Suzanne Hyer ’19PhD received funding from the National Institutes of Health to study the role of social determinants of health on pregnancy weight gain and infant birth weight among Black women.

Suzanne Hyer '19PhD, Jonas Scholar, UCF College of Nursing PhD alumna, Postdoctoral Fellow
Suzanne Hyer, PhD, RN, is the first postdoctoral fellow at the University of Central Florida College of Nursing

Nursing PhD alumna Suzanne Hyer is passionate about health promotion – to positively influence people’s health knowledge and behavior.

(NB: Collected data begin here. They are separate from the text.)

(* ===== verification/PrefixCacheOps.v ===== *)
(** * The prefix cache: insertion, lookup, prefill and opening

    What each method of the cache does, on every outcome and for every behaviour of the
    file system and the device. *)

From S2P Require Export PrefixCacheTiers.

Section Ops.
Context {P : Profile} {PM : PrefixModel} {H : Host} {L : PrefixLaws PM} (device : Device).

Abbreviation ok s := (cache_ok device (store s) (files s)).

(** ** Spilling *)

(** [victim] leaves its tier; nothing else outside the disk tier is touched and no entry
    is made younger. *)
Record spilled (victim : Tokens) (c c' : TieredPrefixCache) : Prop := {
  spilled_owned : owned c c';
  spilled_kept k e : k ≠ victim → entries c !! k = Some e → is_disk (tier e) = false →
                     entries c' !! k = Some e;
  spilled_ages k e' : entries c' !! k = Some e' → ∃ e, entries c !! k = Some e ∧ used e' = used e
}.

Lemma spilled_disk_step victim e u c c1 c' :
  entries c !! victim = Some e → used e = u → owned c c1 → entries c1 = delete victim (entries c) →
  disk_step (λ k u', k = victim ∧ u' = u) c1 c' → spilled victim c c'.
Proof.
  intros Hv Hu Ho He [Ho' _ _ _ Hkept Hnew]. split; [by etrans|..].
  - intros k e' Hne Hk Hd. apply Hkept; [|done]. by rewrite He, lookup_delete_ne.
  - intros k e' [Hk|[-> ?]]%Hnew.
    + rewrite He in Hk. apply lookup_delete_Some in Hk as [_ Hk]. eauto.
    + exists e. split; [done|congruence].
Qed.
Lemma spilled_put victim e t c c1 c' :
  entries c !! victim = Some e → owned c c1 → entries c1 = delete victim (entries c) → owned c1 c' →
  entries c' = <[victim := {| tier := t; used := used e |}]> (entries c1) → spilled victim c c'.
Proof.
  intros Hv Ho He Ho' He'. split; [by etrans|..].
  - intros k e' Hne Hk Hd. by rewrite He', lookup_insert_ne, He, lookup_delete_ne.
  - intros k e'. rewrite He', lookup_insert_Some, He, lookup_delete_Some.
    intros [[<- <-]|(_ & _ & Hk)]; eauto.
Qed.
Lemma spilled_drop victim c c' :
  owned c c' → entries c' = delete victim (entries c) → spilled victim c c'.
Proof.
  intros Ho He. split; [done|..]; rewrite He.
  - intros k e' Hne Hk Hd. by rewrite lookup_delete_ne.
  - intros k e' [_ Hk]%lookup_delete_Some. eauto.
Qed.

(** The state after an entry has left the device or the host tier. *)
Lemma ok_take c c' fs k e :
  cache_ok device c fs → entries c !! k = Some e → is_disk (tier e) = false → owned c c' →
  entries c' = delete k (entries c) →
  (device_entries (stats c') + device_weight e = device_entries (stats c))%N →
  (host_bytes (stats c') + host_weight e = host_bytes (stats c))%N →
  disk_bytes (stats c') = disk_bytes (stats c) → cache_ok device c' fs.
Proof.
  intros Hok Hk Hd Ho He Hdev Hhost Hdisk. eapply ok_drop; try done; [lia|]. apply Hok.
Qed.

Lemma spill_captured_ok victim e p s s1 cfg :
  ok s1 → within (store s1) → entries (store s) !! victim = Some e → (used e ≤ tick (store s1))%N →
  owned (store s) (store s1) → entries (store s1) = delete victim (entries (store s)) →
  (device_entries (stats (store s1)) < device_entries (stats (store s)))%N →
  tokens p = victim → genuine device (own_id (store s1)) (own_limits (store s1)) p →
  let post s' := ok s' ∧ within (store s') ∧ spilled victim (store s) (store s') in
  wp (spill_captured victim e p cfg device) s1
    (λ _ s', post s' ∧ (device_entries (stats (store s')) < device_entries (stats (store s)))%N)
    (λ _ s', post s').
Proof.
  intros Hok Hw Hk Hu Ho He Hlt Htok Hgen post.
  assert (entries (store s1) !! victim = None) as Hnone by (rewrite He; apply lookup_delete_eq).
  pose proof (capture_ok device _ _ _ s1 Hgen) as Hcap. unfold spill_captured, wp in Hcap |- *.
  destruct (capture p device s1) as [[bytes|err|] s2]; [..|done].
  - destruct Hcap as ([Hs Hf] & Hpay & Hres). rewrite Htok in Hres. destruct (_ <=? _)%N.
    + unfold post. simpl. rewrite Hs, Hf. split; [|simpl; lia]. split; [|split].
      * eapply ok_put; [exact Hok|exact Hnone|split; simpl; (done || lia)|done|done|simpl; lia|..];
          unfold device_weight, host_weight, disk_weight; simpl; try lia. apply Hok.
      * done.
      * by eapply spilled_put; [| | |split; simpl; (done || lia)|].
    + match goal with |- match ?m s2 with _ => _ end => change (wp m s2
        (λ _ s', post s' ∧ (device_entries (stats (store s')) < device_entries (stats (store s)))%N) (λ _ s', post s')) end.
      assert (∀ s', ok s' ∧ within (store s') ∧ disk_step (λ k u', k = victim ∧ u' = used e) (store s2) (store s') →
        post s' ∧ (device_entries (stats (store s')) < device_entries (stats (store s)))%N) as Hpost.
      { intros s' (Hok' & Hw' & Hst). rewrite Hs in Hst. split; [|rewrite (step_device _ _ _ Hst); lia].
        split; [done|]. split; [done|]. by eapply spilled_disk_step. }
      eapply wp_wand; [apply (put_disk_ok device); rewrite ?Hs, ?Hf; done|..].
      * intros ? s' Hs'. by apply Hpost.
      * intros ? s' Hs'. by apply Hpost.
  - destruct Hcap as [Hs Hf]. unfold post. simpl. rewrite Hs, Hf. split; [|split].
    + eapply ok_put; [exact Hok|exact Hnone|split; simpl; (done || lia)|done|done|simpl; lia|..];
        unfold device_weight, host_weight, disk_weight; simpl; try lia. apply Hok.
    + done.
    + by eapply spilled_put; [| | |split; simpl; (done || lia)|].
Qed.

Lemma spill_device_ok s :
  ok s → within (store s) → (0 < device_entries (stats (store s)))%N →
  ∃ victim, oldest is_device (entries (store s)) = Some victim ∧
  let post s' := ok s' ∧ within (store s') ∧ spilled victim (store s) (store s') in
  wp (spill_device device) s
    (λ _ s', post s' ∧ (device_entries (stats (store s')) < device_entries (stats (store s)))%N)
    (λ _ s', post s').
Proof.
  intros Hok Hw Hpos. destruct (oldest is_device (entries (store s))) as [victim|] eqn:Hold.
  2: { exfalso. rewrite (ok_device _ _ _ Hok) in Hpos. apply msum_pos in Hpos as (k & e & Hk & Hp).
       unfold device_weight in Hp. by rewrite (oldest_None _ _ Hold k e Hk) in Hp. }
  exists victim. split; [done|]. intros post.
  apply oldest_Some in Hold as Hvictim. destruct Hvictim as (e & Hk & Hd & _).
  destruct (tier e) as [p| |] eqn:Ht; try done.
  pose proof (ok_entry _ _ _ Hok _ _ Hk) as Hent. rewrite Ht in Hent. destruct Hent as [Htok Hgen].
  assert (device_weight e = 1%N) as Hdw by (unfold device_weight; by rewrite Ht).
  assert (host_weight e = 0%N) as Hhw by (unfold host_weight; by rewrite Ht).
  unfold spill_device. apply wp_bind, wp_gets, wp_bind. eapply wp_expect; [done|].
  apply wp_bind. eapply wp_expect; [done|]. apply wp_bind, wp_modify, wp_bind.
  unfold sub_device. apply wp_bind, wp_gets, wp_bind. eapply wp_lift_ok; [apply usub_ok; simpl; lia|].
  apply wp_modify. simpl. apply wp_bind, wp_gets. rewrite Ht. simpl.
  match goal with |- wp _ ?x _ _ => set (s1 := x) end.
  assert (owned (store s) (store s1)) as Ho by (split; simpl; (done || lia)).
  assert (ok s1) as Hok1.
  { eapply ok_take; [exact Hok|exact Hk|by rewrite Ht|done|done|simpl; lia|simpl; lia|done]. }
  assert (within (store s1)) as Hw1 by done.
  assert (entries (store s1) !! victim = None) as Hnone by apply lookup_delete_eq.
  assert (device_entries (stats (store s1)) < device_entries (stats (store s)))%N as Hlt by (simpl; lia).
  destruct (_ && _).
  { apply wp_ret. split; [|done]. split; [done|]. split; [done|]. by apply spilled_drop. }
  apply spill_captured_ok; try done. by apply (ok_used _ _ _ Hok victim).
Qed.

Lemma spill_host_ok s :
  ok s → within (store s) → (0 < host_bytes (stats (store s)))%N →
  ∃ victim, oldest is_host (entries (store s)) = Some victim ∧
  let post s' := ok s' ∧ within (store s') ∧ spilled victim (store s) (store s') ∧
                 device_entries (stats (store s')) = device_entries (stats (store s)) in
  wp spill_host s
    (λ _ s', post s' ∧ (msum host_count (entries (store s')) < msum host_count (entries (store s)))%N)
    (λ _ s', post s').
Proof.
  intros Hok Hw Hpos. destruct (oldest is_host (entries (store s))) as [victim|] eqn:Hold.
  2: { exfalso. rewrite (ok_host _ _ _ Hok) in Hpos. apply msum_pos in Hpos as (k & e & Hk & Hp).
       apply (oldest_None _ _ Hold) in Hk. unfold host_weight in Hp. by destruct (tier e). }
  exists victim. split; [done|]. intros post.
  apply oldest_Some in Hold as Hv. destruct Hv as (e & Hk & Hd & _).
  destruct (tier e) as [|bytes|] eqn:Ht; try done.
  pose proof (ok_entry _ _ _ Hok _ _ Hk) as Hent. rewrite Ht in Hent. destruct Hent as [Hpay Hres].
  assert (device_weight e = 0%N) as Hdw by (unfold device_weight; by rewrite Ht).
  assert (host_weight e = len bytes) as Hhw by (unfold host_weight; by rewrite Ht).
  pose proof (msum_le host_weight _ _ _ Hk) as Hle. rewrite <-(ok_host _ _ _ Hok), Hhw in Hle.
  unfold spill_host. apply wp_bind, wp_gets, wp_bind. eapply wp_expect; [done|].
  apply wp_bind. eapply wp_expect; [done|]. apply wp_bind, wp_modify. rewrite Ht.
  unfold sub_host. apply wp_bind, wp_bind, wp_gets, wp_bind. eapply wp_lift_ok; [apply usub_ok; simpl; lia|].
  apply wp_modify. simpl. match goal with |- wp _ ?x _ _ => set (s1 := x) end.
  assert (owned (store s) (store s1)) as Ho by (split; simpl; (done || lia)).
  assert (ok s1) as Hok1.
  { eapply ok_take; [exact Hok|exact Hk|by rewrite Ht|done|done|simpl; lia|simpl; lia|done]. }
  assert (∀ s', ok s' ∧ within (store s') ∧ disk_step (λ k u', k = victim ∧ u' = used e) (store s1) (store s') →
    post s' ∧ (msum host_count (entries (store s')) < msum host_count (entries (store s)))%N) as Hpost.
  { intros s' (Hok' & Hw' & Hst). split.
    - split; [done|]. split; [done|]. split; [by eapply spilled_disk_step|]. apply (step_device _ _ _ Hst).
    - rewrite (step_hosts _ _ _ Hst), (msum_delete host_count _ _ _ Hk). unfold host_count at 2.
      rewrite Ht. simpl. lia. }
  eapply wp_wand; [apply (put_disk_ok device); simpl; try done|..].
  - apply lookup_delete_eq.
  - by apply (ok_used _ _ _ Hok victim).
  - intros ? s' Hs'. by apply Hpost.
  - intros ? s' Hs'. by apply Hpost.
Qed.

(** ** Insertion *)

(** [p] is on the device and younger than every other entry. *)
Definition newest (p : PrefilledPrompt) (u : N) (c : TieredPrefixCache) : Prop :=
  entries c !! tokens p = Some {| tier := OnDevice p; used := u |} ∧
  ∀ k e, k ≠ tokens p → entries c !! k = Some e → (used e < u)%N.

Lemma newest_spilled p u victim c c' :
  newest p u c → spilled victim c c' → victim ≠ tokens p → newest p u c'.
Proof.
  intros [Hp Hall] [_ Hkept Hages] Hv. split; [by apply Hkept|].
  intros k e Hne (e0 & Hk & ->)%Hages. by apply (Hall k).
Qed.
Lemma newest_not_oldest p u c fs victim :
  cache_ok device c fs → newest p u c → (1 < device_entries (stats c))%N →
  oldest is_device (entries c) = Some victim → victim ≠ tokens p.
Proof.
  intros Hok [Hp Hall] Hgt (e & Hk & _ & Hmin)%oldest_Some ->. simplify_eq.
  rewrite (ok_device _ _ _ Hok), (msum_delete device_weight _ _ _ Hp) in Hgt.
  assert (0 < msum device_weight (delete (tokens p) (entries c)))%N as Hpos.
  { unfold device_weight at 1 in Hgt. simpl in Hgt. lia. }
  apply msum_pos in Hpos as (k & e & [Hne Hk']%lookup_delete_Some & Hw).
  specialize (Hall k e ltac:(congruence) Hk'). unfold device_weight in Hw.
  specialize (Hmin k e Hk'). destruct (is_device (tier e)); [|done]. specialize (Hmin eq_refl). simpl in Hmin. lia.
Qed.

(** Invariant of the two loops: a device budget of at least one entry keeps the new one. *)
Definition inserting (p : PrefilledPrompt) (u : N) (c : TieredPrefixCache) (s' : State) : Prop :=
  ok s' ∧ within (store s') ∧ owned c (store s') ∧
  ((1 ≤ cfg_device_entries (config c))%N → newest p u (store s')).

Lemma device_loop_ok p u c s :
  inserting p u c s →
  wp (while (S (size (entries (store s))))
        (λ s, cfg_device_entries (config (store s)) <? device_entries (stats (store s)))%N (spill_device device)) s
    (λ _ s', inserting p u c s' ∧
       (cfg_device_entries (config (store s')) <? device_entries (stats (store s')))%N = false)
    (λ _ s', inserting p u c s').
Proof.
  intros HI. apply wp_while with (I := inserting p u c)
    (measure := λ s', N.to_nat (device_entries (stats (store s')))); [done|..].
  - destruct HI as (Hok & _). rewrite (ok_device _ _ _ Hok).
    assert (msum device_weight (entries (store s)) ≤ N.of_nat (size (entries (store s))))%N; [|lia].
    apply msum_size. intros e. unfold device_weight. destruct (is_device _); lia.
  - clear s HI. intros s (Hok & Hw & Ho & Hn) Hc%N.ltb_lt.
    destruct (spill_device_ok s Hok Hw ltac:(lia)) as (victim & Hold & Hwp).
    assert (∀ s', ok s' ∧ within (store s') ∧ spilled victim (store s) (store s') → inserting p u c s') as Hpost.
    { intros s' (Hok' & Hw' & Hsp). split; [done|]. split; [done|]. split; [by etrans; [|apply Hsp]|].
      intros Hge. specialize (Hn Hge). eapply newest_spilled; [done..|].
      rewrite (owned_config _ _ Ho) in Hc. apply (newest_not_oldest p u (store s) (files s)); [done|done|lia|done]. }
    eapply wp_wand; [apply Hwp|..]; simpl.
    + intros _ s' [Hs' Hlt]. split; [by apply Hpost|lia].
    + intros _ s' Hs'. by apply Hpost.
Qed.

Lemma host_loop_ok p u c s :
  inserting p u c s →
  wp (while (S (size (entries (store s))))
        (λ s, cfg_host_bytes (config (store s)) <? host_bytes (stats (store s)))%N spill_host) s
    (λ _ s', (inserting p u c s' ∧ device_entries (stats (store s')) = device_entries (stats (store s))) ∧
       (cfg_host_bytes (config (store s')) <? host_bytes (stats (store s')))%N = false)
    (λ _ s', inserting p u c s').
Proof.
  intros HI. eapply wp_wand; [apply wp_while with
    (I := λ s', inserting p u c s' ∧ device_entries (stats (store s')) = device_entries (stats (store s)))
    (measure := λ s', N.to_nat (msum host_count (entries (store s'))))
    (R := λ _ s', inserting p u c s')|done|done]; [done|..].
  - assert (msum host_count (entries (store s)) ≤ N.of_nat (size (entries (store s))))%N; [|lia].
    apply msum_size. intros e. unfold host_count. destruct (is_host _); lia.
  - intros s0 [(Hok & Hw & Ho & Hn) Hdev] Hc%N.ltb_lt.
    destruct (spill_host_ok s0 Hok Hw ltac:(lia)) as (victim & Hold & Hwp).
    assert (∀ s', ok s' ∧ within (store s') ∧ spilled victim (store s0) (store s') → inserting p u c s') as Hpost.
    { intros s' (Hok' & Hw' & Hsp). split; [done|]. split; [done|]. split; [by etrans; [|apply Hsp]|].
      intros Hge. specialize (Hn Hge). eapply newest_spilled; [done..|]. intros ->.
      destruct Hn as [Hn _]. apply oldest_Some in Hold as (e & He & Hh & _). by simplify_eq. }
    eapply wp_wand; [apply Hwp|..]; simpl.
    + intros _ s' [(? & ? & ? & Hd) Hlt]. split; [|lia]. split; [by apply Hpost|]. congruence.
    + intros _ s' (? & ? & ? & _). by apply Hpost.
Qed.
End Ops.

Now as the UCF College of Nursing’s first postdoctoral fellow, Hyer is able to extend her passion and make a greater impact by advancing her research.

Hyer recently received the Ruth L. Kirschstein National Research Service Award Individual Postdoctoral Fellowship from the National Institutes of Health, National Institute of Nursing Research. Her funded study is examining the association of neighborhood- and individual-level factors with gestational, or pregnancy, weight gain and infant birth weight among Black women.

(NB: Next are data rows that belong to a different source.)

(* ===== verification/PrefixCachePrefill.v ===== *)
(** * The prefix cache: prefill and opening

    A prefill extends the longest stored prefix block by block; opening a cache takes over
    the payloads of an earlier run. *)

From S2P Require Export PrefixCacheLookup.

Section Prefill.
Context {P : Profile} {PM : PrefixModel} {H : Host} {L : PrefixLaws PM} (device : Device).

Abbreviation ok s := (cache_ok device (store s) (files s)).
Abbreviation genuine_in c p := (genuine device (own_id c) (own_limits c) p).

Lemma bad_tokens_take l prompt n :
  bad_tokens l prompt = false → 0 < n → bad_tokens l (take n prompt) = false.
Proof.
  unfold bad_tokens. rewrite !orb_false_iff, !bool_decide_eq_false, !N.ltb_ge. intros [[Hne Hlen] Hbad] Hn.
  split; [split|].
  - destruct prompt, n; [done|done|lia|done].
  - unfold len in *. rewrite length_take. lia.
  - apply not_true_iff_false. rewrite existsb_exists. intros (t & Hin & Ht).
    apply not_true_iff_false in Hbad. apply Hbad, existsb_exists. exists t. split; [|done].
    rewrite <-(take_drop n prompt). apply in_or_app. by left.
Qed.

(** A block is not empty and ends inside the prompt. *)
Lemma block_end_spec cfg start total :
  block_tokens cfg ≠ 0%N → (start < total)%N → (total ≤ usize_max)%N →
  (start < block_end cfg start total ≤ total)%N.
Proof.
  intros Hb Hlt Hmax. unfold block_end. destruct (disabled cfg); [lia|].
  destruct (div_mod_vars start (block_tokens cfg)) as (q & m & -> & _ & -> & Hm); [lia|].
  assert (block_tokens cfg * q + m < (q + 1) * block_tokens cfg)%N by nia. lia.
Qed.

(** The model serves every valid prompt and the device reports no failure. *)
Definition healthy (l : CausalModelLimits) : Prop :=
  (∀ n, sync_ok n = true) ∧
  ∀ ts ts' c, cache_of ts c → ts' ≠ [] → bad_tokens l (ts ++ ts') = false →
  ∃ lg c', try_forward_cached_last ts' c = (Ok lg, c') ∧
           dims lg = (1, 1, vocab_size l)%N ∧ logits_device lg = device.

(** What stays true between blocks. *)
Definition serving (c : TieredPrefixCache) (s' : State) : Prop :=
  ok s' ∧ within (store s') ∧ owned c (store s').
Lemma serving_id c s : serving c s → own_id (store s) = own_id c ∧ own_limits (store s) = own_limits c.
Proof. by intros (_ & _ & []). Qed.

Lemma wp_sync s (Q : unit → State → Prop) R :
  (∀ s', idle s s' → Q tt s') → (∀ e s', idle s s' → (∃ n, sync_ok n = false) → R e s') → wp sync s Q R.
Proof.
  intros HQ HR. unfold sync, attempt_or_err. apply wp_bind. unfold wp at 1, attempt.
  destruct (sync_ok (clock s)) eqn:Hs; [by apply wp_ret, HQ|]. apply wp_throw, HR; [done|by exists (clock s)].
Qed.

“There can be a crossroads where an individual or community’s ability to improve their health is met with the conditions of their environment,” says Hyer. These are called social determinants of health, which are conditions that affect a person’s health, functioning and quality-of-life outcomes and risk. Social determinants of health include economics, neighborhood disorder and crime, discrimination, social support, as well as access to and quality of education, healthcare, and healthy food.

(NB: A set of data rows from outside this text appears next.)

Lemma create_with_prefix_ok chain r tokens s :
  wf s → sequences s !! r = None → len tokens ≤ usize_max → ref_room s (len tokens) →
  reused_tokens s + len tokens ≤ u64_max →
  wp (create_sequence_with_prefix chain r tokens) s
    (λ matched s', wf s' ∧ steady s s' ∧ same_index s s' ∧ reused_tokens s' = reused_tokens s + matched ∧
       (matched = 0 ∨ matched < len tokens) ∧
       ∃ q, sequences s' = <[r := q]> (sequences s) ∧ committed_tokens q = matched ∧
         prefilled chain (block_size (config s)) (block_index s) tokens q)
    (λ _ _, False).
Proof.
  intros Hwf Hn Hlen Hroom Hreused.
  assert (wp (create_sequence_with_prefix chain r tokens) s (λ _ s', ∀ q, sequences s' !! r = Some q →
    committed_tokens q = len (pages q) * block_size (config s) →
    registered_blocks q = len (pages q) ∧
    chain_hash q = chain_prefix chain tokens (block_size (config s)) (length (pages q)) ∧
    ∀ i, (i < length (pages q))%nat →
      cached_block chain (block_index s) tokens (block_size (config s)) i = pages q !! i) (λ _ _, True)) as Hhits.
  { destruct (negb (prefix_caching s) || (len tokens <=? 1)) eqn:Hb.
    - unfold create_sequence_with_prefix. wp_step. eapply wp_wand; [by apply create_sequence_spec| |done].
      cbn beta. intros _ s' (_ & _ & ->). wp_step. wp_step. simpl. rewrite Hb. wp_step.
      intros q Hq. simpl in Hq. rewrite lookup_insert_eq in Hq. simplify_eq/=. intros _.
      split; [done|]. split; [done|]. lia.
    - apply orb_false_iff in Hb as [Hc%negb_false_iff Hl%N.leb_gt].
      eapply wp_wand; [by apply create_with_prefix_longest| |done]. cbn beta.
      intros m s' (q & Hq & -> & _ & Hreg & Hch & Hh & _) q' Hq' _. simplify_eq. done. }
  eapply wp_wand; [apply (wp_leads same_index), (wp_leads steady), (wp_conj _ _ _ _ _ _
    (create_sequence_with_prefix_spec chain r tokens s Hwf Hlen Hroom Hreused) Hhits);
    [apply create_with_prefix_index|apply create_with_prefix_steady]| |].
  - cbn beta. intros m s' (((H1 & Hh) & Hst) & Hix).
    destruct H1 as (Hwf' & _ & _ & Hm & _ & _ & Hru & q & Hs & Hcq & Hpq & Hpp).
    split; [done|]. split; [done|]. split; [done|]. split; [done|]. split; [done|].
    exists q. split; [done|]. split; [done|].
    destruct (Hh q) as (? & ? & ?); [by rewrite Hs, lookup_insert_eq|congruence|].
    unfold prefilled. rewrite Hcq. repeat (split; [done|]). done.
  - cbn beta. intros e s' ((((_ & _ & [? Hx]) & _) & _) & _). congruence.
Qed.

(** What publishing adds to the index. *)
Lemma publish_index chain fuel bs (b : nat) tokens ps s out s' :
  publish chain fuel bs (N.of_nat b) tokens (chain_prefix chain tokens bs b) ps s = (Ok out, s') →
  out = chain_prefix chain tokens bs (b + fuel) ∧
  ∀ k p, block_index s' !! k = Some p → block_index s !! k = Some p ∨
    ∃ i, (b ≤ i < b + fuel)%nat ∧
      k = (chain_prefix chain tokens bs i, block_tokens tokens bs (N.of_nat i)) ∧ ps !! i = Some p.
Proof.
  revert b s. induction fuel as [|fuel IH]; intros b s Hrun.
  { unfold publish, ret in Hrun. simplify_eq. rewrite Nat.add_0_r. auto. }
  cbn [publish] in Hrun. unfold bind at 1, index in Hrun. rewrite Nat2N.id in Hrun.
  destruct (ps !! b) as [page|] eqn:Hpage; [|done]. cbn in Hrun.
  set (k := (chain_prefix chain tokens bs b, block_tokens tokens bs (N.of_nat b))) in *.
  assert (∀ s1, (∀ k' p, block_index s1 !! k' = Some p → block_index s !! k' = Some p ∨ k' = k ∧ p = page) →
    publish chain fuel bs (N.of_nat b + 1) tokens
      (chain (chain_prefix chain tokens bs b) (block_tokens tokens bs (N.of_nat b))) ps s1 = (Ok out, s') →
    out = chain_prefix chain tokens bs (b + S fuel) ∧
    ∀ k' p, block_index s' !! k' = Some p → block_index s !! k' = Some p ∨
      ∃ i, (b ≤ i < b + S fuel)%nat ∧
        k' = (chain_prefix chain tokens bs i, block_tokens tokens bs (N.of_nat i)) ∧ ps !! i = Some p) as Hnext.
  { intros s1 Hs1 Hrun1. replace (N.of_nat b + 1) with (N.of_nat (S b)) in Hrun1 by lia.
    change (chain _ _) with (chain_prefix chain tokens bs (S b)) in Hrun1.
    destruct (IH _ _ Hrun1) as [Hout Hix]. rewrite <-Nat.add_succ_comm. split; [done|].
    intros k' p [Hk|(i & Hi & -> & Hp)]%Hix; [|right; exists i; split; [lia|done]].
    destruct (Hs1 _ _ Hk) as [?|[-> ->]]; [by left|]. right. exists b. split; [lia|done]. }
  unfold bind, gets in Hrun. destruct (block_index s !! k) eqn:Hk; cbn in Hrun.
  { apply (Hnext s); [auto|done]. }
  unfold expect in Hrun.
  destruct (page_blocks s !! N.to_nat page) as [[blk|]|] eqn:Hb; cbn in Hrun; [|  |done].
  - apply (Hnext s); [auto|done].
  - eapply Hnext; [|exact Hrun]. cbn. intros k' p. rewrite lookup_insert_Some. naive_solver.
Qed.

Lemma register_prefix_ok chain r tokens q s :
  wf s → sequences s !! r = Some q →
  chain_hash q = chain_prefix chain tokens (block_size (config s)) (N.to_nat (registered_blocks q)) →
  wp (register_prefix chain r tokens) s
    (λ _ s', wf s' ∧ steady s s' ∧ same_reused s s' ∧
       (∃ q', sequences s' = <[r := q']> (sequences s) ∧ committed_tokens q' = committed_tokens q ∧
          pages q' = pages q ∧ pending q' = pending q ∧
          chain_hash q' = chain_prefix chain tokens (block_size (config s)) (N.to_nat (registered_blocks q'))) ∧
       ∀ k p, block_index s' !! k = Some p → block_index s !! k = Some p ∨
         ∃ i, k = (chain_prefix chain tokens (block_size (config s)) i,
                   block_tokens tokens (block_size (config s)) (N.of_nat i)) ∧
           (N.of_nat i + 1) * block_size (config s) ≤ N.min (committed_tokens q) (len tokens) ∧
           pages q !! i = Some p)
    (λ _ _, False).
Proof.
  intros Hwf Hq Hch. pose proof (wf_bs _ _ Hwf) as Hbs. destruct (wf_seqs _ _ Hwf _ _ Hq) as [Hreg _].
  assert (wp (register_prefix chain r tokens) s (λ _ s',
    (∃ q', sequences s' = <[r := q']> (sequences s) ∧ committed_tokens q' = committed_tokens q ∧
       pages q' = pages q ∧ pending q' = pending q ∧
       chain_hash q' = chain_prefix chain tokens (block_size (config s)) (N.to_nat (registered_blocks q'))) ∧
    ∀ k p, block_index s' !! k = Some p → block_index s !! k = Some p ∨
      ∃ i, k = (chain_prefix chain tokens (block_size (config s)) i,
                block_tokens tokens (block_size (config s)) (N.of_nat i)) ∧
        (N.of_nat i + 1) * block_size (config s) ≤ N.min (committed_tokens q) (len tokens) ∧
        pages q !! i = Some p) (λ _ _, False)) as Hout.
  { unfold register_prefix. wp_step. wp_step. wp_step.
    { wp_step. split; [|auto]. exists q. by rewrite insert_id. }
    wp_step. wp_step. wp_step. apply sequence_spec; [|congruence]. intros q0 Hq0. assert (q0 = q) as -> by congruence. clear Hq0. wp_step.
    set (complete := N.min (committed_tokens q) (len tokens) / block_size (config s)).
    assert (complete ≤ committed_tokens q / block_size (config s)) by (apply N.Div0.div_le_mono; lia).
    assert (registered_blocks q ≤ committed_tokens q / block_size (config s))
      by (apply N.div_le_lower_bound; lia).
    eapply wp_mono; [eapply wp_and_ok; [apply (publish_spec chain _ _ _ _ r q); [done..|lia]|]|].
    { intros par s1 Hpub. rewrite Hch, <-(N2Nat.id (registered_blocks q)) in Hpub.
      rewrite !Nat2N.id in Hpub. exact (publish_index _ _ _ _ _ _ _ _ _ Hpub). }
    cbn beta. intros par s1 ((_ & _ & Hs1 & _) & -> & Hix). wp_step. wp_step. wp_step.
    eapply wp_expect; [by rewrite Hs1|]. cbn beta. unfold put_sequence. wp_step. simpl. split.
    - eexists. split; [by rewrite Hs1|]. simpl. do 3 (split; [done|]). f_equal. lia.
    - intros k p [?|(i & Hi & -> & Hp)]%Hix; [by left|]. right. exists i. split; [done|]. split; [|done].
      pose proof (N.Div0.mul_div_le (N.min (committed_tokens q) (len tokens)) (block_size (config s))) as Hmul.
      fold complete in Hmul. nia. }
  eapply wp_wand; [apply (wp_leads same_reused), (wp_leads steady),
    (wp_conj _ _ _ _ _ _ Hout (register_prefix_spec chain r tokens s Hwf));
    [apply register_prefix_reused|apply register_prefix_steady]|naive_solver|naive_solver].
Qed.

“Her study will fill a gap in knowledge related to the role of social determinants of health on weight gain during pregnancy among Black women.”

Carmen Giurgescu,
Associate Dean of Research

Hyer’s interest in health promotion was sparked in graduate school. After working in various roles in healthcare, from a nurse at the bedside to government regulation and higher education, she completed a residency program in Central America where she helped develop a community wellness program and saw first-hand how social determinants of health were influencing the group’s health.

“That experience led me to my doctoral research on obesity and weight management.”

As a doctoral student at UCF, the national Jonas Scholar examined obesity and weight management practices among primary care nurse practitioners, and found evidence of overweight bias in women’s healthcare that negatively impacted health outcomes.

“My work revealed barriers to care and highlighted facilitators that can engage nurse practitioners in obesity and weight management,” she says. “This is an important first step to increasing provider commitment to care.”

After graduating from the online Nursing PhD program, Hyer began working at the college as an adjunct faculty member and met her postdoctoral mentor Associate Dean of Research Carmen Giurgescu. Giurgescu, a respected women’s health expert, is currently principal investigator on a $3.8 million NIH-funded study examining how social stressors alter inflammation during pregnancy and lead to preterm birth in Black women. Black women are 1.5 times more likely to have preterm birth compared to non-Hispanic white women.

Pregnant belly of Black woman

That’s not the only staggering statistic. Black women are more likely to be obese than non-Hispanic white women, and approximately 4 out of 5 Black women are overweight or obese. Black women are also at-risk for not gaining optimal weight during pregnancy, and delivering an infant of lower birth weight compared with non-Hispanic white and Hispanic women. Furthermore, Black women are more likely to reside in neighborhoods with higher levels of socioeconomic disadvantage, disorder and crime, and with limited access to healthy food options compared to white women.

“Studies to-date have focused weight management strategies on individual lifestyle behaviors,” says Hyer. Her study is the first-of-its-kind to simultaneously examine the relationship of perceived and objective measures, such as census data, of neighborhood environmental stressors with gestational weight gain in a large cohort of pregnant Black women – working with data from Giurgescu’s study.

“Dr. Hyer has expertise weight management, which was a good fit with our study,” says Giurgescu. “Her study will fill a gap in knowledge related to the role of social determinants of health on weight gain during pregnancy among Black women.”

The knowledge gained from the study will inform future interventions with advanced practice nurses to reduce health disparities in gestational weight gain and infant birth weight to ultimately improve maternal and infant health in Black families.